**The records:**
- - - -
Lemma wp_gMemory size Q v :
  mem_ok (mem_of v) -> size_ok size ->
  (forall fee m', memoryGasCost (mem_of v) size = (GasOk fee, m') -> 0 <= fee < 2 ^ 56 ->
     Q (inl fee) (mkV (evm v) (set_mem (fr v) m'))) ->
  (forall e m', Q (inr e) (mkV (evm v) (set_mem (fr v) m'))) ->
  wp (gMemory size) Q v.
Proof.
  intros Hm Hs H1 H2. unfold gMemory. apply wp_bind, wp_vMemoryGasCost; [done|done|].
  intros [fee|e] m' Em Hf; [by apply wp_ret, H1|by apply wp_ret, H2].
Qed.

(** The memory [m'] is [m] with the price of [size] bytes recorded. *)
Definition mem_paid (m : Memory) (size : Z) (m' : Memory) : Prop :=
  exists fee, memoryGasCost m size = (GasOk fee, m').

(** What holds after a gas function that was asked for [size] bytes. *)
Definition gpost (v : vstate) (size : Z) (lo : Z -> vstate -> Prop) (r : gasRes) (v' : vstate) : Prop :=
  match r with
  | GasErr _ => 0 <= gas_of v' <= gas_of v
  | GasOk g => 0 <= g /\ gas_of v' = gas_of v /\ stack_of v' = stack_of v /\
      mem_paid (mem_of v) size (mem_of v') /\ lo g v'
  end.
End GasLogic.

Ltac wp_side := try solve [done | eauto with nofuel | lia].
Ltac wp_step :=
  lazymatch goal with
  | |- wp (mbind _ _) _ _ => apply wp_bind
  | |- wp (mret _) _ _ => apply wp_ret
  | |- wp (gret _) _ _ => apply wp_ret
  | |- wp (gerr _) _ _ => apply wp_ret
  | |- wp (gbind _ _) _ _ => apply wp_gbind
  | |- wp (glift _) _ _ => apply wp_glift
  | |- wp (grun _) _ _ => apply wp_grun
  | |- wp (guard _) _ _ => apply wp_guard; [intros ?|]
  | |- wp (gMemory _) _ _ => apply wp_gMemory; [wp_side|wp_side|intros ? ? ? ?|intros ? ?]
  | |- wp (sback _) _ _ => apply wp_sback; [wp_side|intros ? ? ?]
  | |- wp speek _ _ => apply wp_speek; [wp_side|intros ? ? ?]
  | |- wp (vsdb _) _ _ => apply wp_vsdb; [wp_side|intros ? ?]
  | |- wp (st_gets _) _ _ => apply wp_gets
  | |- wp (st_lift _) _ _ => apply wp_lift; [wp_side|intros ? ?]
  | |- wp (upd_evm _) _ _ => apply wp_modify
  | |- wp (upd_frame _) _ _ => apply wp_modify
  | |- wp (addGas _) _ _ => apply wp_modify
  | |- wp (put_contract _) _ _ => apply wp_modify
  | |- wp (put_mem _) _ _ => apply wp_modify
  | |- wp (put_returnData _) _ _ => apply wp_modify
  | |- wp get_readOnly _ _ => apply wp_gets
  | |- wp get_callGasTemp _ _ => apply wp_gets
  | |- wp get_contract _ _ => apply wp_gets
  | |- wp get_mem _ _ => apply wp_gets
  | |- wp contractAddress _ _ => unfold contractAddress
  | |- wp st_panic _ _ => apply wp_panic
  | |- wp (vUseGas _) _ _ => apply wp_vUseGas; intros ?
  | |- wp (if negb ?b then _ else _) _ _ => destruct b eqn:?
  | |- wp (if ?b then _ else _) _ _ => destruct b eqn:?
  | |- wp (match ?x with _ => _ end) _ _ => destruct x eqn:?
  end; cbn [fr evm f_stack f_mem f_contract set_mem set_contract set_stack snd fst negb].

Section GasFunctions.
Context {U : Uint256} {UL : Uint256Laws} {H : Host}.
Variable rules : Rules.

Lemma SafeAdd_range x y : is_u64 (fst (SafeAdd x y)).
Proof. unfold SafeAdd, Add64. apply u64_range. Qed.
Lemma SafeMul_range x y : is_u64 (fst (SafeMul x y)).
Proof. unfold SafeMul, Mul64. simpl. apply u64_range. Qed.
Lemma SafeAdd_val x y : is_u64 x -> is_u64 y -> snd (SafeAdd x y) = false -> fst (SafeAdd x y) = x + y.
Proof.
  intros Hx Hy. destruct (SafeAdd x y) as [s b] eqn:E. simpl. intros ->.
  by destruct (SafeAdd_false x y s Hx Hy E).
Qed.

Definition anyLo : Z -> vstate -> Prop := fun _ _ => True.

Ltac gsimp :=
  unfold gpost; cbn [evm fr f_stack f_mem f_contract set_mem set_contract set_stack snd fst Gas set_Gas
    set_StateDB StateDB].
Ltac gfinish :=
  try solve [
    lazymatch goal with
    | |- gpost _ _ _ (GasErr _) _ => simpl; lia
    | E : memoryGasCost _ _ = _ |- gpost _ _ _ (GasOk (fst (SafeAdd ?x ?y))) _ =>
        gsimp; pose proof (SafeAdd_range x y); unfold is_u64 in *; split_and!; (done || lia || (eexists; exact E))
    | E : memoryGasCost _ _ = _ |- gpost _ _ _ (GasOk _) _ =>
        gsimp; split_and!; (done || lia || (eexists; exact E))
    end].

Section Simple.
Variables (v : vstate) (size : Z).
Hypothesis W : wf_stack (stack_of v).
Hypothesis M : mem_ok (mem_of v).
Hypothesis S : size_ok size.
Hypothesis G : 0 <= gas_of v.

Lemma memoryCopierGas_spec pos : wp (memoryCopierGas pos size) (gpost v size anyLo) v.
Proof. unfold memoryCopierGas, gBack64. repeat wp_step; gfinish. Qed.
Lemma gasKeccak256_spec : wp (gasKeccak256 size) (gpost v size anyLo) v.
Proof. unfold gasKeccak256, gBack64. repeat wp_step; gfinish. Qed.
Lemma gasCreate2_spec : wp (gasCreate2 size) (gpost v size anyLo) v.
Proof. unfold gasCreate2, gBack64. repeat wp_step; gfinish. Qed.
Lemma gasCreateEip3860_spec : wp (gasCreateEip3860 size) (gpost v size anyLo) v.
Proof. unfold gasCreateEip3860, gInitCodeSize, gBack64. repeat wp_step; gfinish. Qed.
Lemma gasCreate2Eip3860_spec : wp (gasCreate2Eip3860 size) (gpost v size anyLo) v.
Proof. unfold gasCreate2Eip3860, gInitCodeSize, gBack64. repeat wp_step; gfinish. Qed.
Lemma pureMemoryGascost_spec : wp (pureMemoryGascost size) (gpost v size anyLo) v.
Proof.
  unfold pureMemoryGascost. apply wp_vMemoryGasCost; [done|done|]. intros [fee|e] m' Em Hf; gfinish.
Qed.
Lemma gasExtCodeCopyEIP2929_spec : wp (gasExtCodeCopyEIP2929 size) (gpost v size anyLo) v.
Proof.
  unfold gasExtCodeCopyEIP2929. apply wp_bind. eapply wp_mono; [apply (memoryCopierGas_spec 3)|].
  intros [g|e] v'; [|by intros; apply wp_ret].
  intros (H0 & Hg & Hst & Hm & _). rewrite <- Hst in W.
  repeat wp_step; gsimp; rewrite ?Hg, ?Hst, ?Hm; unfold anyLo.
  all: try pose proof (SafeAdd_range g (ColdAccountAccessCostEIP2929 - WarmStorageReadCostEIP2929)).
  all: unfold is_u64 in *; split_and!; done || lia.
Qed.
- - - -
**Problem statement:** Nothing but the lines from the first line of the data through the line with "(upd_frame _) _ _ => apply wp_modify" should be returned, exactly as they appear, both ends included.

**Finished exercise:**
Lemma wp_gMemory size Q v :
  mem_ok (mem_of v) -> size_ok size ->
  (forall fee m', memoryGasCost (mem_of v) size = (GasOk fee, m') -> 0 <= fee < 2 ^ 56 ->
     Q (inl fee) (mkV (evm v) (set_mem (fr v) m'))) ->
  (forall e m', Q (inr e) (mkV (evm v) (set_mem (fr v) m'))) ->
  wp (gMemory size) Q v.
Proof.
  intros Hm Hs H1 H2. unfold gMemory. apply wp_bind, wp_vMemoryGasCost; [done|done|].
  intros [fee|e] m' Em Hf; [by apply wp_ret, H1|by apply wp_ret, H2].
Qed.

(** The memory [m'] is [m] with the price of [size] bytes recorded. *)
Definition mem_paid (m : Memory) (size : Z) (m' : Memory) : Prop :=
  exists fee, memoryGasCost m size = (GasOk fee, m').

(** What holds after a gas function that was asked for [size] bytes. *)
Definition gpost (v : vstate) (size : Z) (lo : Z -> vstate -> Prop) (r : gasRes) (v' : vstate) : Prop :=
  match r with
  | GasErr _ => 0 <= gas_of v' <= gas_of v
  | GasOk g => 0 <= g /\ gas_of v' = gas_of v /\ stack_of v' = stack_of v /\
      mem_paid (mem_of v) size (mem_of v') /\ lo g v'
  end.
End GasLogic.

Ltac wp_side := try solve [done | eauto with nofuel | lia].
Ltac wp_step :=
  lazymatch goal with
  | |- wp (mbind _ _) _ _ => apply wp_bind
  | |- wp (mret _) _ _ => apply wp_ret
  | |- wp (gret _) _ _ => apply wp_ret
  | |- wp (gerr _) _ _ => apply wp_ret
  | |- wp (gbind _ _) _ _ => apply wp_gbind
  | |- wp (glift _) _ _ => apply wp_glift
  | |- wp (grun _) _ _ => apply wp_grun
  | |- wp (guard _) _ _ => apply wp_guard; [intros ?|]
  | |- wp (gMemory _) _ _ => apply wp_gMemory; [wp_side|wp_side|intros ? ? ? ?|intros ? ?]
  | |- wp (sback _) _ _ => apply wp_sback; [wp_side|intros ? ? ?]
  | |- wp speek _ _ => apply wp_speek; [wp_side|intros ? ? ?]
  | |- wp (vsdb _) _ _ => apply wp_vsdb; [wp_side|intros ? ?]
  | |- wp (st_gets _) _ _ => apply wp_gets
  | |- wp (st_lift _) _ _ => apply wp_lift; [wp_side|intros ? ?]
  | |- wp (upd_evm _) _ _ => apply wp_modify
  | |- wp (upd_frame _) _ _ => apply wp_modify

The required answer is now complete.